If you don't build it, we might build it and open source it ourselves.

chrisbolt wrote at 2021-11-30 01:49:32:

> As of today you can also find many of the top official Docker Hub images being mirrored to ECR Public, so you don't even need a pull through cache for those, you can pull from ECR Public directly

Is there any benefit to using pull-through caching with ECR Public images? Seems like it would just add extra storage costs.

NathanKP wrote at 2021-11-30 17:11:05:

ECR Public images are technically owned by the third party that uploaded them. Many AWS customers prefer to pull these public images into their own ECR private registry for more secure ownership of the copy.

chrisbolt wrote at 2021-11-30 18:10:03:

Thanks!

victor106 wrote at 2021-11-30 02:30:50:

Off topic.

We have our images saved into private ECR. We are trying to deploy those using AWS lighthouse or copilot. Haven’t found any material on how to deploy an ECR image to either one of those services. Any references you can provide?

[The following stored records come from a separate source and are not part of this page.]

Lemma of_decimal_not_nan (m : Z) (k : nat) :
  match float64.of_decimal m k with
  | S754_zero sg | S754_infinity sg | S754_finite sg _ _ => sg = false
  | S754_nan => False
  end.
Proof.
  unfold float64.of_decimal. destruct m as [|p|p]; [reflexivity| |reflexivity].
  unfold SFdiv, SFdiv_core_binary. cbn [xorb].
  set (q := Z.to_pos (10 ^ Z.of_nat k)).
  match goal with
  | |- context [Z.div_eucl ?a (Z.pos q)] =>
      pose proof (Z_div_mod a (Z.pos q) ltac:(lia)) as Hdm;
      assert (Ha : 0 <= a);
      [|destruct (Z.div_eucl a (Z.pos q)) as [qq rr]]
  end.
  - match goal with
    | |- 0 <= match ?s with _ => _ end => destruct s; [lia| |lia]
    end.
    apply Z.shiftl_nonneg. lia.
  - apply binary_round_aux_not_nan. destruct Hdm as [Hdm Hr]. nia.
Qed.

(** A successful [ParseFloat] gives zero or a positive finite float64. *)
Lemma ParseFloat_ok_rate (s : string) (f : float64.t) :
  strconv.ParseFloat s = (f, None) -> rate_ok f.
Proof.
  unfold strconv.ParseFloat.
  destruct (strconv.readFloat_loop false false 0 0 s) as [[m k]|]; [|discriminate].
  pose proof (of_decimal_not_nan m k) as H.
  destruct (float64.of_decimal m k) as [sg|sg| |sg mm e]; try discriminate.
  - intros E. injection E as <-. left. now subst.
  - contradiction.
  - intros E. injection E as <-. right. subst. eauto.
Qed.

(** ** One line at a time *)

Lemma HasPrefix_app (l s : string) : strings.HasPrefix (l ++ s) l = true.
Proof. exact (strip_literal_prefix _ _ _ (strip_literal_app l s)). Qed.

Lemma Parse_line_transfer_shape (p : Stats) (n1 n2 n3 : string) :
  class_string digits_commas n1 -> class_string digits_commas n2 ->
  class_string digits_commas_dots n3 ->
  Parse_line p (transfer_shape n1 n2 n3) = Returned (store_transfer p n1 n2 n3).
Proof.
  intros H1 H2 H3. unfold Parse_line, regexp.FindStringSubmatch, transfer_shape.
  rewrite HasPrefix_app, (statsTransferRe_complete _ _ _ H1 H2 H3).
  cbn [List.length Nat.eqb index nth_error bind]. unfold store_transfer.
  destruct (strconv.ParseInt (strings.ReplaceAll n1 "," "") 0 64) as [w [e|]];
    [reflexivity|].
  destruct (strconv.ParseInt (strings.ReplaceAll n2 "," "") 0 64) as [rd [e|]];
    [reflexivity|].
  destruct (strconv.ParseFloat (strings.ReplaceAll n3 "," "")) as [bps [e|]];
    reflexivity.
Qed.

Lemma Parse_line_size_shape (p : Stats) (n4 n5 : string) :
  class_string digits_commas n4 -> class_string digits_commas_dots n5 ->
  Parse_line p (size_shape n4 n5) = Returned (store_size p n4).
Proof.
  intros H4 H5. unfold Parse_line, regexp.FindStringSubmatch, size_shape.
  assert (Hsent : strings.HasPrefix ("total size is " ++ n4 ++ "  speedup is " ++ n5)
                                    "sent " = false) by reflexivity.
  rewrite Hsent, HasPrefix_app, (statsSizeRe_complete _ _ H4 H5).
  cbn [index nth_error bind]. unfold store_size.
  destruct (strconv.ParseInt (strings.ReplaceAll n4 "," "") 0 64) as [sz [e|]];
    reflexivity.
Qed.

(** The five things the loop can do with a line. *)
Lemma Parse_line_outcome (p : Stats) (line : string) :
  (recognized line = false /\ Parse_line p line = Returned (Continue p)) \/
  (strings.HasPrefix line "sent " = true /\
   regexp.match_nodes statsTransferRe line = None /\
   Parse_line p line = Returned (Return (None, Some sent_error))) \/
  (exists n1 n2 n3,
      line = transfer_shape n1 n2 n3 /\
      class_string digits_commas n1 /\ class_string digits_commas n2 /\
      class_string digits_commas_dots n3 /\
      Parse_line p line = Returned (store_transfer p n1 n2 n3)) \/
  (strings.HasPrefix line "sent " = false /\
   strings.HasPrefix line "total size is " = true /\
   regexp.match_nodes statsSizeRe line = None /\
   Parse_line p line = Panicked (IndexOutOfRange 1 0)) \/
  (exists n4 n5,
      line = size_shape n4 n5 /\
      class_string digits_commas n4 /\ class_string digits_commas_dots n5 /\
      Parse_line p line = Returned (store_size p n4)).
Proof.
  destruct (strings.HasPrefix line "sent ") eqn:Hsent.
  - right. destruct (regexp.match_nodes statsTransferRe line) as [caps|] eqn:Hm.
    + right. left.
      destruct (statsTransferRe_captures _ _ Hm) as (n1 & n2 & n3 & ->).
      destruct (statsTransferRe_sound _ _ _ _ Hm) as (-> & H1 & H2 & H3).
      exists n1, n2, n3. repeat split; try apply H1; try apply H2; try apply H3.
      now apply Parse_line_transfer_shape.
    + left. repeat split. now apply Parse_line_sent_mismatch.
  - destruct (strings.HasPrefix line "total size is ") eqn:Hsize.
    + right. right. right.
      destruct (regexp.match_nodes statsSizeRe line) as [caps|] eqn:Hm.
      * right. destruct (statsSizeRe_captures _ _ Hm) as (n4 & n5 & ->).
        destruct (statsSizeRe_sound _ _ _ Hm) as (-> & H4 & H5).
        exists n4, n5. repeat split; try apply H4; try apply H5.
        now apply Parse_line_size_shape.
      * left. repeat split. now apply Parse_line_size_mismatch.
    + left. unfold recognized. rewrite Hsent, Hsize. split; [reflexivity|].
      apply Parse_line_unrecognized. now split.
Qed.

(** ** From the lines to the result *)

(** The scanner stops on the reader's own end only after every line. *)
Lemma scan_prefix (e : error) (segs : list string) :
  exists rest,
    lines_of_segments segs = (fst (bufio.scan e segs) ++ rest)%list /\
    (snd (bufio.scan e segs) = e /\ rest = [] \/
     snd (bufio.scan e segs) = ErrTooLong).
Proof.
  induction segs as [|seg segs IH]; [exists []; split; [reflexivity|now left]|].
  cbn [bufio.scan lines_of_segments]. destruct segs as [|seg' segs'].
  - destruct seg as [|c seg]; [exists []; split; [reflexivity|now left]|].
    destruct (bufio.fits (String c seg)).
    + exists []. split; [reflexivity|now left].
    + exists [bufio.dropCR (String c seg)]. split; [reflexivity|now right].
  - destruct IH as (rest & Hrest & Herr).
    destruct (bufio.fits seg).
    + destruct (bufio.scan e (seg' :: segs')) as [toks err].
      cbn [fst snd] in *. exists rest. split; [now rewrite Hrest|exact Herr].
    + exists (bufio.dropCR seg :: lines_of_segments (seg' :: segs')).
      split; [reflexivity|now right].
Qed.

(** When [Parse] returns a record, the loop has run over every line of
    the text and has not stopped. *)
Lemma Parse_text_record (data : string) (p : Stats) (e : option error) :
  Parse (text data) = Returned (Some p, e) ->
  e = None /\ Parse_loop Stats_zero (lines data) = Returned (Continue p).
Proof.
  unfold Parse, bufio.NewScanner, bufio.Err, text, lines.
  cbn [bufio.r_data bufio.r_err].
  destruct (scan_prefix EOF (bufio.segments data)) as (rest & Hrest & Herr).
  destruct (bufio.scan EOF (bufio.segments data)) as [toks err].
  cbn [fst snd bufio.tokens bufio.err] in *.
  destruct (Parse_loop Stats_zero toks) as [[p'|r']|pn] eqn:Hloop; cbn [bind].
  - destruct Herr as [[-> ->] | ->]; [|discriminate].
    intros H. injection H as <- <-. rewrite Hrest, app_nil_r. now split.
  - intros H. injection H as ->. exfalso. revert Hloop. clear.
    revert p. generalize Stats_zero.
    induction toks as [|line toks IH]; intros p0 p; [discriminate|].
    cbn [Parse_loop].
    destruct (Parse_line_outcome p0 line)
      as [[_ ->]|[(_ & _ & ->)|[(n1 & n2 & n3 & _ & _ & _ & _ & ->)
         |[(_ & _ & _ & ->)|(n4 & n5 & _ & _ & _ & ->)]]]]; cbn [bind].
    + apply IH.
    + discriminate.
    + unfold store_transfer.
      destruct (strconv.ParseInt _ 0 64) as [w [?|]]; [discriminate|].
      destruct (strconv.ParseInt _ 0 64) as [rd [?|]]; [discriminate|].
      destruct (strconv.ParseFloat _) as [bps [?|]]; [discriminate|]. apply IH.
    + discriminate.
    + unfold store_size.
      destruct (strconv.ParseInt _ 0 64) as [sz [?|]]; [discriminate|]. apply IH.
  - discriminate.
Qed.

Lemma Parse_loop_invariant (P : Stats -> Prop) :
  (forall p line p', P p -> Parse_line p line = Returned (Continue p') -> P p') ->
  forall ls p p', P p -> Parse_loop p ls = Returned (Continue p') -> P p'.
Proof.
  intros Hline. induction ls as [|line ls IH]; intros p p' Hp H.
  - injection H as <-. exact Hp.
  - cbn [Parse_loop] in H.
    destruct (Parse_line p line) as [[p1|r]|pn] eqn:Hl; cbn [bind] in H;
      try discriminate H.
    exact (IH _ _ (Hline _ _ _ Hp Hl) H).
Qed.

NathanKP wrote at 2021-11-30 17:15:45:

The cool thing about AWS Copilot is that you don't have to manage your own image build and push anymore. Instead Copilot builds the container image from source, pushes it to ECR automatically, and then launches it in Fargate, with one command. You can find more info on that here:

https://aws.github.io/copilot-cli/docs/getting-started/first...

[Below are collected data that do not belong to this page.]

(** * mcp-neo4j-remote: the credential chain and the graph memory store

    A shallow embedding of [src/auth/manager.ts] (class [AuthManager]) and of
    [src/neo4j/memory.ts] (class [Neo4jMemory]).

    The memory class talks to Neo4j only through Cypher text handed to
    [session.run].  Each query is embedded in two layers:
    - the query text, as the JavaScript template literal of the source
      evaluates it (module [Template]);
    - the effect of the query on a property graph (module [Cypher]), written
      clause by clause after the query.
    The methods of the class (module [Neo4jMemory]) thread a store through a
    small state-and-exception monad (module [Session]): one [session.run] is
    one auto-commit round trip, which either commits or throws. *)

From Stdlib Require Import List String Ascii Bool Arith Lia DecimalString.
Import ListNotations.
Open Scope string_scope.
Open Scope list_scope.

(* ================================================================== *)
(** * JavaScript values used by both classes *)
(* ================================================================== *)

Module JS.

(** Truthiness of a possibly-null string: [null], [undefined] and the empty
    string are falsy. *)
Definition truthy (v : option string) : bool :=
  match v with
  | Some s => negb (s =? "")
  | None => false
  end.

(** [a || b] on a possibly-null array. *)
Definition or_else {A} (v : option (list A)) (d : list A) : list A :=
  match v with
  | Some l => l
  | None => d
  end.

(** [Array.prototype.join]. *)
Fixpoint join (sep : string) (l : list string) : string :=
  match l with
  | [] => ""
  | [x] => x
  | x :: t => x ++ sep ++ join sep t
  end.

(** What a promise settles to: a value, or a thrown error. *)
Inductive result (A : Type) : Type :=
| Ok (a : A)
| Throw (message : string).
Arguments Ok {A} a.
Arguments Throw {A} message.

End JS.
Import JS.

(* ================================================================== *)
(** * Template literals *)
(* ================================================================== *)

Module Template.

(** The pieces of a template literal as the source writes it. *)
Inductive chunk : Type :=
| Text (s : string)      (* characters standing for themselves *)
| Esc (c : ascii)        (* a backslash escape: [\`] or [\$] *)
| Subst (value : string) (* [${e}], with the value [e] evaluates to *).

Definition template := list chunk.

(** The cooked string: an escape contributes the escaped character and starts
    no substitution. *)
Fixpoint cook (t : template) : string :=
  match t with
  | [] => ""
  | Text s :: t' => s ++ cook t'
  | Esc c :: t' => String c (cook t')
  | Subst v :: t' => v ++ cook t'
  end.

Definition backtick : ascii := "`"%char.
Definition dollar : ascii := "$"%char.

End Template.
Import Template.

(* ================================================================== *)
(** * The property graph and the Cypher clauses the queries use *)
(* ================================================================== *)

Module Cypher.

(** Queries are read the way Cypher composes clauses: a clause takes the
    graph and the table of rows its predecessor left and hands on a graph
    and a table; an updating clause works through its rows in table order,
    and no clause sees what a later clause writes.

    The database is written through [Neo4jMemory] only, so the properties
    hold what types/index.ts makes them hold: strings, and a list of
    strings. *)

(** A node: its identity, its label set and the three properties the
    queries read and write.  A property that is absent reads as [null]. *)
Record Node : Type := mkNode {
  node_id : nat;
  labels : list string;
  p_name : option string;
  p_type : option string;
  p_observations : option (list string)
}.

(** A relationship: directed, with exactly one type. *)
Record Rel : Type := mkRel {
  rel_id : nat;
  startNode : nat;
  endNode : nat;
  rel_type : string
}.

Record Graph : Type := mkGraph {
  nodes : list Node;
  rels : list Rel;
  next_id : nat
}.

Definition empty : Graph := mkGraph [] [] 0.

Definition option_string_eqb (a b : option string) : bool :=
  match a, b with
  | Some x, Some y => x =? y
  | None, None => true
  | _, _ => false
  end.

Definition mem (x : string) (l : list string) : bool :=
  existsb (String.eqb x) l.

Definition has_label (l : string) (n : Node) : bool := mem l (labels n).

(** [coalesce(e.observations, [])] *)
Definition coalesce (v : option (list string)) : list string :=
  match v with
  | Some l => l
  | None => []
  end.

(** A backtick-quoted identifier of a query: the characters between the
    first backtick and the next one. *)
Fixpoint until_backtick (s : string) : option string :=
  match s with
  | EmptyString => None
  | String c s' =>
      if Ascii.eqb c backtick then Some EmptyString
      else option_map (String c) (until_backtick s')
  end.

Fixpoint quoted_identifier (q : string) : option string :=
  match q with
  | EmptyString => None
  | String c q' =>
      if Ascii.eqb c backtick then until_backtick q'
      else quoted_identifier q'
  end.

(** [MATCH (e:Memory { name: $name })] *)
Definition match_memory (name : string) (g : Graph) : list Node :=
  filter (fun n => has_label "Memory" n && option_string_eqb (p_name n) (Some name))
         (nodes g).

Definition find_node (id : nat) (g : Graph) : option Node :=
  find (fun n => Nat.eqb (node_id n) id) (nodes g).

(** Rewrites the node bound to [id]. *)
Definition update_node (id : nat) (f : Node -> Node) (g : Graph) : Graph :=
  mkGraph (map (fun n => if Nat.eqb (node_id n) id then f n else n) (nodes g))
          (rels g) (next_id g).

(** [SET e:`l`]: labels are a set. *)
Definition add_label (l : string) (n : Node) : Node :=
  if has_label l n then n
  else mkNode (node_id n) (labels n ++ [l]) (p_name n) (p_type n) (p_observations n).

(** [SET e += { name: .., type: .., observations: .. }] *)
Definition set_properties (name type : string) (observations : list string) (n : Node) : Node :=
  mkNode (node_id n) (labels n) (Some name) (Some type) (Some observations).

(** [SET e.observations = v] *)
Definition set_observations (v : list string) (n : Node) : Node :=
  mkNode (node_id n) (labels n) (p_name n) (p_type n) (Some v).

(** [MERGE (e:Memory { name: $name })] on one row: binds every node the
    pattern matches; creates the node, with the pattern's label and property
    only, when there is none. *)
Definition merge_memory (name : string) (g : Graph) : Graph * list nat :=
  match match_memory name g with
  | [] =>
      let id := next_id g in
      (mkGraph (nodes g ++ [mkNode id ["Memory"] (Some name) None None])
               (rels g) (S id),
       [id])
  | ms => (g, map node_id ms)
  end.

Definition rel_matches (from to : nat) (ty : string) (r : Rel) : bool :=
  Nat.eqb (startNode r) from && Nat.eqb (endNode r) to && String.eqb (rel_type r) ty.

(** [MERGE (from)-[r:`ty`]->(to)] on one row with both ends bound. *)
Definition merge_rel (ty : string) (g : Graph) (row : nat * nat) : Graph :=
  let (from, to) := row in
  if existsb (rel_matches from to ty) (rels g) then g
  else mkGraph (nodes g) (rels g ++ [mkRel (next_id g) from to ty]) (S (next_id g)).

(** [DELETE r] for every relationship the pattern
    [(source)-[r:`ty`]->(target)] matches on one row. *)
Definition delete_rel (ty : string) (g : Graph) (row : nat * nat) : Graph :=
  let (from, to) := row in
  mkGraph (nodes g) (filter (fun r => negb (rel_matches from to ty r)) (rels g)) (next_id g).

Definition incident (id : nat) (r : Rel) : bool :=
  Nat.eqb (startNode r) id || Nat.eqb (endNode r) id.

(** [DETACH DELETE e]: the node goes, and every relationship touching it. *)
Definition detach_delete (g : Graph) (id : nat) : Graph :=
  mkGraph (filter (fun n => negb (Nat.eqb (node_id n) id)) (nodes g))
          (filter (fun r => negb (incident id r)) (rels g))
          (next_id g).

(** The rows of two successive [MATCH] clauses: every pair of bindings. *)
Definition pairs (froms tos : list Node) : list (nat * nat) :=
  flat_map (fun f => map (fun t => (node_id f, node_id t)) tos) froms.

(** The full-text index [search]: which query strings match which indexed
    node is the business of the index (Lucene), so it is a parameter. *)
Definition FulltextIndex := string -> Node -> bool.

(** [CALL db.index.fulltext.queryNodes('search', $filter)]: the index is
    declared [FOR (m:Memory)]. *)
Definition queryNodes (ix : FulltextIndex) (filter_ : string) (g : Graph) : list Node :=
  filter (fun n => has_label "Memory" n && ix filter_ n) (nodes g).

(** [OPTIONAL MATCH (entity)-[r]-(other)]: one row per relationship touching
    the node, in either direction; one row with [r] null when there is none. *)
Definition optional_match (g : Graph) (entity : Node) : list (Node * option Rel) :=
  match filter (incident (node_id entity)) (rels g) with
  | [] => [(entity, None)]
  | rs => map (fun r => (entity, Some r)) rs
  end.

(** The maps collected by [loadGraph]'s [RETURN]. *)
Definition NodeMap : Type := option string * option string * option (list string).
Definition RelMap : Type := option string * option string * option string.

Definition node_map (n : Node) : NodeMap :=
  (p_name n, p_type n, p_observations n).

Definition name_of (g : Graph) (id : nat) : option string :=
  match find_node id g with
  | Some n => p_name n
  | None => None
  end.

Definition rel_map (g : Graph) (r : option Rel) : RelMap :=
  match r with
  | Some r => (name_of g (startNode r), name_of g (endNode r), Some (rel_type r))
  | None => (None, None, None)
  end.

Definition option_eq_dec {A} (dec : forall x y : A, {x = y} + {x <> y})
  (x y : option A) : {x = y} + {x <> y}.
Proof. decide equality. Defined.

Definition NodeMap_eq_dec (x y : NodeMap) : {x = y} + {x <> y}.
Proof.
  decide equality.
  - apply option_eq_dec, list_eq_dec, string_dec.
  - decide equality; apply option_eq_dec, string_dec.
Defined.

Definition RelMap_eq_dec (x y : RelMap) : {x = y} + {x <> y}.
Proof.
  decide equality.
  - apply option_eq_dec, string_dec.
  - decide equality; apply option_eq_dec, string_dec.
Defined.

(** [collect(distinct m)] *)
Definition collect_distinct {A} (dec : forall x y : A, {x = y} + {x <> y})
  (l : list A) : list A := nodup dec l.

End Cypher.
Import Cypher.

(* ================================================================== *)
(** * One driver session: store state, round trips and exceptions *)
(* ================================================================== *)

Module Session.

(** The database behind the driver: the graph, its full-text index, and the
    fate of the coming round trips ([true]: the round trip throws and commits
    nothing; an exhausted schedule means no more failures). *)
Record Store : Type := mkStore {
  graph : Graph;
  index : FulltextIndex;
  faults : list bool
}.

(** An [async] method body: it reads and writes the store and settles. *)
Definition M (A : Type) : Type := Store -> Store * result A.

Definition ret {A} (a : A) : M A := fun s => (s, Ok a).

Definition bind {A B} (m : M A) (k : A -> M B) : M B :=
  fun s =>
    match m s with
    | (s', Ok a) => k a s'
    | (s', Throw e) => (s', Throw e)
    end.

Declare Scope session_scope.
Delimit Scope session_scope with session.
Notation "x <- m ;; k" := (bind m (fun x => k))
  (at level 61, m at next level, right associativity) : session_scope.
Notation "m ;; k" := (bind m (fun _ => k))
  (at level 61, right associativity) : session_scope.

(** [try { body } finally { fin }] *)
Definition try_finally {A} (body : M A) (fin : M unit) : M A :=
  fun s =>
    let (s', r) := body s in
    match fin s' with
    | (s'', Ok _) => (s'', r)
    | (s'', Throw e) => (s'', Throw e)
    end.

(** [for (const x of xs) { await body(x) }] *)
Fixpoint for_of {A} (xs : list A) (body : A -> M unit) : M unit :=
  match xs with
  | [] => ret tt
  | x :: xs' => bind (body x) (fun _ => for_of xs' body)
  end.

(** [await session.run(query, params)]: one auto-commit transaction.  [tx] is
    what the query does to the graph and the records it returns, or the
    error the server raises for it. *)
Definition run {A} (tx : FulltextIndex -> Graph -> result (Graph * A)) : M A :=
  fun s =>
    match faults s with
    | true :: fs => (mkStore (graph s) (index s) fs, Throw "ServiceUnavailable")
    | fs =>
        match tx (index s) (graph s) with
        | Ok (g', a) => (mkStore g' (index s) (tl fs), Ok a)
        | Throw e => (mkStore (graph s) (index s) (tl fs), Throw e)
        end
    end.

(** [throw error] *)
Definition throw {A} (message : string) : M A := fun s => (s, Throw message).

(** [try { body } catch (error) { handler(error) }], [error] being known by
    its message. *)
Definition try_catch {A} (body : M A) (handler : string -> M A) : M A :=
  fun s =>
    match body s with
    | (s', Ok a) => (s', Ok a)
    | (s', Throw message) => handler message s'
    end.

(** [await session.close()] *)
Definition close : M unit := ret tt.

(** A store none of whose coming round trips fails. *)
Definition healthy (s : Store) : Prop := forallb negb (faults s) = true.


End Session.
Import Session.

(* ================================================================== *)
(** * types/index.ts *)
(* ================================================================== *)

Module Types.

For Lightsail you use the command line to run `aws lightsail push-container-image`. This also automatically manages the ECR and container image push for you. You can read more about that here:

https://lightsail.aws.amazon.com/ls/docs/en_us/articles/amaz...

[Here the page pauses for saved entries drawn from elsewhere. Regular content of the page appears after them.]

(** Boolean connectives to propositions. *)
Ltac b2p :=
  repeat match goal with
  | H : (_ && _)%bool = true |- _ => apply andb_true_iff in H; destruct H
  | H : (_ && _)%bool = false |- _ => apply andb_false_iff in H
  | H : (_ || _)%bool = true |- _ => apply orb_true_iff in H
  | H : (_ || _)%bool = false |- _ => apply orb_false_iff in H; destruct H
  | H : negb _ = true |- _ => apply negb_true_iff in H
  | H : negb _ = false |- _ => apply negb_false_iff in H
  | H : bool_decide _ = true |- _ => apply bool_decide_eq_true in H
  | H : bool_decide _ = false |- _ => apply bool_decide_eq_false in H
  | H : (_ =? _)%N = true |- _ => apply N.eqb_eq in H
  | H : (_ =? _)%N = false |- _ => apply N.eqb_neq in H
  | H : (_ <=? _)%N = true |- _ => apply N.leb_le in H
  | H : (_ <=? _)%N = false |- _ => apply N.leb_gt in H
  | H : (_ <? _)%N = true |- _ => apply N.ltb_lt in H
  | H : (_ <? _)%N = false |- _ => apply N.ltb_ge in H
  | H : (_ =? _) = true |- _ => apply Nat.eqb_eq in H
  | H : (_ =? _) = false |- _ => apply Nat.eqb_neq in H
  | H : (_ <=? _) = true |- _ => apply Nat.leb_le in H
  | H : (_ <=? _) = false |- _ => apply Nat.leb_gt in H
  | H : (_ <? _) = true |- _ => apply Nat.ltb_lt in H
  | H : (_ <? _) = false |- _ => apply Nat.ltb_ge in H
  end.

(** ** Laws of the panic layer *)

Lemma total_Done {A} (m : outcome A) (H : is_done m = true) (a : A) :
  m = Done a → total m H = a.
Proof. intros ->. reflexivity. Qed.

Lemma total_spec {A} (m : outcome A) (H : is_done m = true) : m = Done (total m H).
Proof. destruct m; [reflexivity | discriminate]. Qed.

Lemma is_done_Done {A} (m : outcome A) (a : A) : m = Done a → is_done m = true.
Proof. intros ->. reflexivity. Qed.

Basically these higher level tools don't require you to start from a preexisting container image in ECR. Instead they help you push your container to the cloud automatically, and you don't even have to touch ECR directly.

literallyWTF wrote at 2021-11-29 22:22:05:

How bad is the WLB

NathanKP wrote at 2021-11-29 22:40:16:

I assume by WLB you mean "Work/Life Balance"?

Can't speak for every person at AWS, but I can say that I'm personally happy with my work/life balance working at Amazon. I work greater than 40 hours a week at times, but less than 40 hours a week other times. Overall it balances out between my needs and the needs of my broader team. I have the support of a great manager, who has never pushed me to do any extra overtime work that I didn't already want to, but has encouraged me and the team to take time for ourselves when we have been working really hard.

I also think work life balance has a lot to do with how much you enjoy the work. I've worked remote for AWS for nearly 5 years now, and my particular role at AWS gives me a lot of freedom in deciding what I do day to day, from writing blogs and technical content, to creating sample code, engaging with folks on social media, recording videos, travelling and giving talks at conferences, providing feedback on internal product specs, testing preproduction releases before they go live, etc. So the variety keeps me interested.

Hope this insider perspective is helpful!